Now it’s time to explain how the comunication between kubelet and calico-cni happens inside a kubernetes node and how the traffic is forwarded from inside a pod network to node network before forwarding to other node by the tunnel interface.

Kubernetes cluster: inside calico cni networking plugin

The interface between the kubernetes and the calico plugin is the container network interface described in this github project: https://github.com/containernetworking/cni/blob/master/SPEC.md 

The goal of this specification is to specify a interface between the container runtime, that in our case is kubelet daemon, and the cni plugin that is calico.  The network configuration is a json file installed by calico in the directory /etc/cni/netd that is the default directory where kubelet looks for network plugin.
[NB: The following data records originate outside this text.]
(** * freud: cell-list neighbor search and correlation accumulation

    A shallow embedding of [cpp/locality/LinkCell.cc],
    [cpp/density/CorrelationFunction.cc], the [RDF] class declaration and
    [cpp/pmft/PMFTXY2D.cc], with the properties of the specification proved
    about it.

    Conventions of the embedding.
    - C++ [float] and [double] values are rationals ([Q]). Where the code
      turns a float into an integer that sizes or indexes an array (the
      number of bins, the bin of a bond, the dimensions of the cell grid),
      every operation is rounded as the machine rounds it: to binary32, to
      nearest with ties to even ([to_float]); [double] operations are rounded
      to binary64 ([to_double]). The neighbor search itself (its distance
      tests and the bound on its shells) is over the rationals: its
      properties compare it with a brute-force search that computes the same
      distances. Overflow, infinities, NaN and division by zero are outside
      the model.
    - [unsigned int] values are integers ([Z]) in [0, 2^32); arithmetic that
      the code performs on them is reduced modulo [2^32] where it is written.
    - Arrays are lists read with [!!] and written with [<[ _ := _ ]>]; a read
      or write outside the array is the exception [out_of_range].
    - Member functions run in a state-and-exception monad over the object;
      a [throw] leaves the object as it was at the throw. *)

From Stdlib Require Import ZArith QArith Qround Qminmax Qabs Qpower Lia Lqa String.
From Stdlib Require Import Sorting.Sorted Sorting.Permutation.
From stdpp Require Import base tactics option list gmap sorting.

Local Open Scope Z_scope.

(** ** Exceptions and the object monad *)

Inductive exn : Type :=
| invalid_argument (what : string)
| runtime_error (what : string)
| out_of_range
| division_by_zero.

Inductive outcome (A : Type) : Type :=
| Ok (a : A)
| Throw (e : exn).
Arguments Ok {A} a.
Arguments Throw {A} e.

Definition is_Ok {A} (o : outcome A) : Prop :=
  match o with Ok _ => True | Throw _ => False end.

Definition M (S A : Type) : Type := S -> outcome A * S.

Definition ret {S A} (a : A) : M S A := fun s => (Ok a, s).

Definition bind {S A B} (c : M S A) (k : A -> M S B) : M S B :=
  fun s => match c s with
           | (Ok a, s') => k a s'
           | (Throw e, s') => (Throw e, s')
           end.

Definition throw {S A} (e : exn) : M S A := fun s => (Throw e, s).
Definition get {S} : M S S := fun s => (Ok s, s).
Definition gets {S A} (f : S -> A) : M S A := fun s => (Ok (f s), s).
Definition modify {S} (f : S -> S) : M S unit := fun s => (Ok tt, f s).

Notation "x <- c1 ;; c2" := (bind c1 (fun x => c2))
  (at level 100, c1 at next level, c2 at level 200, right associativity).
Notation "c1 ;;; c2" := (bind c1 (fun _ => c2))
  (at level 100, c2 at level 200, right associativity).

(** [for (x : l) body(x)] *)
Fixpoint for_each {S A} (l : list A) (body : A -> M S unit) : M S unit :=
  match l with
  | [] => ret tt
  | x :: l' => body x ;;; for_each l' body
  end.

(** [for (i = 0; i < n; ++i) body(i)] *)
Fixpoint for_loop {S} (from : Z) (n : nat) (body : Z -> M S unit) : M S unit :=
  match n with
  | O => ret tt
  | S n' => body from ;;; for_loop (from + 1) n' body
  end.

(** ** Machine numbers *)

Definition UINT_MOD : Z := 2 ^ 32.
Definition INT_MIN : Z := - 2 ^ 31.

(** Conversion of a signed value to [unsigned int]. *)
Definition to_unsigned (z : Z) : Z := z mod UINT_MOD.

(** Truncation of a real toward zero. *)
Definition Qtrunc (x : Q) : Z := Z.quot (Qnum x) (Z.pos (Qden x)).

(** [_mm_cvtt_ss2si]: truncating conversion to a 32-bit signed integer; a
    value that does not fit gives the integer indefinite value [INT_MIN].
    The same instruction implements the cast [int(x)]. *)
Definition cvtt_ss2si (x : Q) : Z :=
  let t := Qtrunc x in
  if (INT_MIN <=? t) && (t <? 2 ^ 31) then t else INT_MIN.
(** C6. In derived mode every step is computed from the sanitised input
    and rounded to the currency scale before the next step consumes it:
    grossAmount = round(unitPrice × quantity),
    taxableAmount = round(grossAmount − min(discount, grossAmount)),
    taxAmount = round(taxableAmount × taxRate / 100),
    total = round(taxableAmount + taxAmount), and roundingAdjustment = 0.
    Each of the four amounts is a whole number of minor units of the
    currency, at most half a minor unit from the exact value of its step,
    the even one on a tie; the discount that is returned is the capped
    one.  For unitPrice = 1000, quantity = 2, taxRate = 18 this gives
    2000.00, 2000.00, 360.00, 2360.00 and 0; for 3 × 33.335 with discount
    10.004 at 7.77% every step rounds (100.00 on a tie, 90.00, 6.99,
    96.99); for 2 × 19.99 with discount 50 the discount is capped at the
    gross amount 39.98 and nothing is left to tax. *)
Theorem derived_mode_steps :
  (forall request : LineItemInput,
     let v := validateLineItemInput request in
     let r := calculateLineItem request in
     let d := getCurrencyDecimalPlaces (v_currency v) in
     let rnd x := roundForCurrency x (v_currency v) DEFAULT_ROUNDING_MODE in
     (grossAmount (calculated r) = rnd (v_unitPrice v * inject_Z (v_quantity v))
      /\ taxableAmount (calculated r)
         = rnd (grossAmount (calculated r)
                - Qmin (v_discountAmount v) (grossAmount (calculated r)))
      /\ taxAmount (calculated r)
         = rnd (taxableAmount (calculated r) * v_taxRate v / 100)
      /\ total (calculated r)
         = rnd (taxableAmount (calculated r) + taxAmount (calculated r))
      /\ roundingAdjustment r = 0)
     /\ (roundedHalfEven d (v_unitPrice v * inject_Z (v_quantity v))
           (grossAmount (calculated r))
         /\ roundedHalfEven d
              (grossAmount (calculated r)
               - Qmin (v_discountAmount v) (grossAmount (calculated r)))
              (taxableAmount (calculated r))
         /\ roundedHalfEven d
              (taxableAmount (calculated r) * v_taxRate v / 100)
              (taxAmount (calculated r))
         /\ roundedHalfEven d
              (taxableAmount (calculated r) + taxAmount (calculated r))
              (total (calculated r)))
     /\ s_discountAmount (input r)
        = Qmin (v_discountAmount v) (grossAmount (calculated r))
     /\ li_decimalPlaces r = d)
  /\ (let r := calculateLineItem
                 {| in_unitPrice := Some 1000;
                    in_quantity := 2;
                    in_discountAmount := None;
                    in_taxRate := Some 18;
                    in_currency := None |} in
      grossAmount (calculated r) == 2000
      /\ taxableAmount (calculated r) == 2000
      /\ taxAmount (calculated r) == 360
      /\ total (calculated r) == 2360
      /\ roundingAdjustment r == 0)
  /\ (let r := calculateLineItem
                 {| in_unitPrice := Some 33.335;
                    in_quantity := 3;
                    in_discountAmount := Some 10.004;
                    in_taxRate := Some 7.77;
                    in_currency := Some "INR"%string |} in
      grossAmount (calculated r) == 100
      /\ taxableAmount (calculated r) == 90
      /\ taxAmount (calculated r) == 6.99
      /\ total (calculated r) == 96.99
      /\ roundingAdjustment r == 0)
  /\ (let r := calculateLineItem
                 {| in_unitPrice := Some 19.99;
                    in_quantity := 2;
                    in_discountAmount := Some 50;
                    in_taxRate := Some 18;
                    in_currency := Some "INR"%string |} in
      grossAmount (calculated r) == 39.98
      /\ s_discountAmount (input r) == 39.98
      /\ taxableAmount (calculated r) == 0
      /\ taxAmount (calculated r) == 0
      /\ total (calculated r) == 0).
Proof.
  split; [| split; [| split]].
  - intros request v r d rnd. subst v r d rnd.
    split; [| split; [| split]].
    + split; [apply derived_gross |].
      split; [apply derived_taxable |].
      split; [apply derived_tax |].
      split; [apply derived_total | apply derived_adjustment].
    + split; [| split; [| split]].
      * rewrite (derived_gross request). apply roundForCurrency_half_even.
      * rewrite (derived_taxable request).
        apply roundForCurrency_half_even.
      * rewrite (derived_tax request). apply roundForCurrency_half_even.
      * rewrite (derived_total request). apply roundForCurrency_half_even.
    + rewrite <- effectiveDiscount_min. reflexivity.
    + reflexivity.
  - vm_compute. repeat split.
  - vm_compute. repeat split.
  - vm_compute. repeat split.
Qed.

(** An entered total with more digits than the currency keeps: the
    returned total is the rounded one. *)
Lemma entered_total_is_rounded :
  match calculateLineItemFromTotal 10.005 1 (Some 0) (Some 0) "INR" with
  | Ok r => total (calculated r) == 10 /\ ~ total (calculated r) == 10.005
  | Throw _ => False
  end.
Proof. vm_compute. split; [reflexivity | discriminate]. Qed.

(** Entered total 1180 at 18% back-solves to the unit price 1000 with no
    adjustment.  Entered total 5000 for three units at 18% back-solves to
    the unit price 1412.43, and the recomputation 3 × 1412.43 = 4237.29,
    plus the tax 762.71, is 5000.00 again: the total stays 5000.00 and the
    adjustment is zero. *)
Example entered_total_examples :
  match calculateLineItemFromTotal 1180 1 (Some 18) (Some 0) "INR",
        calculateLineItemFromTotal 5000 3 (Some 18) (Some 0) "INR" with
  | Ok a, Ok b =>
      (displayedUnitPrice a == 1000
       /\ taxableAmount (calculated a) == 1000
       /\ taxAmount (calculated a) == 180
       /\ total (calculated a) == 1180
       /\ hasAdjustment a = false)
      /\ (displayedUnitPrice b == 1412.43
          /\ taxableAmount (calculated b) == 4237.29
          /\ taxAmount (calculated b) == 762.71
          /\ total (calculated b) == 5000
          /\ roundingAdjustment b == 0
          /\ hasAdjustment b = false)
  | _, _ => False
  end.
Proof. vm_compute. repeat split. Qed.

(** C5 (amended). In entered-total mode, whenever the tax multiplier
    1 + taxRate/100 is not zero, [calculateLineItemFromTotal] returns a
    result whose total is the entered total rounded to the currency scale
    (not the recomputed one), whose roundingAdjustment is that total minus
    the total recomputed by [calculateLineItem] from the displayed (rounded)
    unit price, and whose hasAdjustment is true exactly when the adjustment
    is nonzero; the total is the entered total itself when that is already
    at the currency scale.  When the multiplier is zero the division by
    zero is thrown. *)
Theorem entered_total_mode_result
    (enteredTotal quantity : Decimal)
    (taxRate discountAmount : option Decimal) (currency : string) :
  let entered := roundForCurrency enteredTotal currency DEFAULT_ROUNDING_MODE in
  let taxMultiplier :=
    1 + truncateTo DEFAULT_PRECISION (default 0 taxRate / 100) in
  match calculateLineItemFromTotal enteredTotal quantity taxRate
          discountAmount currency with
  | Ok r =>
      ~ taxMultiplier == 0
      /\ total (calculated r) = entered
      /\ displayedUnitPrice r
         = roundForCurrency (exactUnitPrice r) currency DEFAULT_ROUNDING_MODE
      /\ recomputedTotal r
         = total (calculated
             (calculateLineItem
                {| in_unitPrice := Some (displayedUnitPrice r);
                   in_quantity := inject_Z (Z.max 1 (Qfloor quantity));
                   in_discountAmount := Some (default 0 discountAmount);
                   in_taxRate := Some (default 0 taxRate);
                   in_currency := Some currency |}))
      /\ roundingAdjustment r = entered - recomputedTotal r
      /\ (hasAdjustment r = true <-> ~ roundingAdjustment r == 0)
      /\ (atScale (getCurrencyDecimalPlaces currency) enteredTotal ->
          total (calculated r) == enteredTotal)
  | Throw e => e = DivisionByZero /\ taxMultiplier == 0
  end.
Proof.
  intros entered taxMultiplier.
  destruct (calculateLineItemFromTotal_cases enteredTotal quantity taxRate
              discountAmount currency)
    as [[Hz Hthrow] | [Hnz [r [Hr H]]]].
  - rewrite Hthrow. split; [reflexivity | exact Hz].
  - rewrite Hr. cbv zeta in H.
    destruct H as (Htot & _ & _ & _ & Hrec & Hadj & Hhas & Hdisp & _).
    split; [exact Hnz |]. split; [exact Htot |]. split; [exact Hdisp |].
    split; [exact Hrec |]. split; [exact Hadj |].
    split.
    + rewrite Hhas, negb_true_iff. apply preciseIsZero_false.
    + intros Hscale. rewrite Htot. apply roundForCurrency_id. exact Hscale.
Qed.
This the default configuration:

[root@worker-01 ~]# cat /etc/cni/net.d/10-calico.conflist
{
"name": "k8s-pod-network",
"cniVersion": "0.3.1",
"plugins": [
{
"type": "calico",
"log_level": "info",
"datastore_type": "kubernetes",
"nodename": "worker-01",
"mtu": 1440,
"ipam": {
"type": "calico-ipam"
},
"policy": {
"type": "k8s"
},
"kubernetes": {
"kubeconfig": "/etc/cni/net.d/calico-kubeconfig"
}
},
{
"type": "portmap",
"snat": true,
"capabilities": {"portMappings": true}
}
]
}

The network configuration includes mandatory fields and this is the meaning of the main parameters:

type: calico. The calico cni plugin, invoked as binary from kubelet and installed by the init container of calico-node daemon set, responsible for inserting a network interface into the container network namespace (e.g. one end of a veth pair) and making any necessary changes on the host (e.g. attaching the other end of the veth).

type: calico-ipam. It’s called from the above plugin, and it assigns the IP to the veth interface and setup the routes consistent with the IP Address Management. Each host that has calico/node running on it has its own /26 subnet derived from CALICO_IPV4POOL_CIDR that in our case is set to 10.5.0.0/16. The route inserted, in the master-01, by calico is showed following: it means that the worker-01 node has assigned the subnet 10.5.53.128/26 and it’s reachable by the tunnel interface.

10.5.53.128/26 via 10.30.200.2 dev tunl0 proto bird onlink 

mtu: 1440. It’s the mtu of the veth interface set to 1440 lower than default 1500 because the ip packets are forwarded inside a ip in ip tunneling,

type: k8s. This is for enabling the Kubernetes NetworkPolicy API.

kubeconfig: /etc/cni/net.d/calico-kubeconfig. This file contains the authentication certificate and key for read-only Kubernetes API access to the Pods resource in all namespaces. This is necessary in order to implement the network policy above.

type: portmap and snat: true, The calico networking plugin supports hostPort and this enable calico to perform DNAT and SNAT for the Pod hostPort feature. Kubernetes suggest to use instead of it the kubernetes port forward: https://kubernetes.io/docs/tasks/access-application-cluster/port-forward-access-application-cluster/ .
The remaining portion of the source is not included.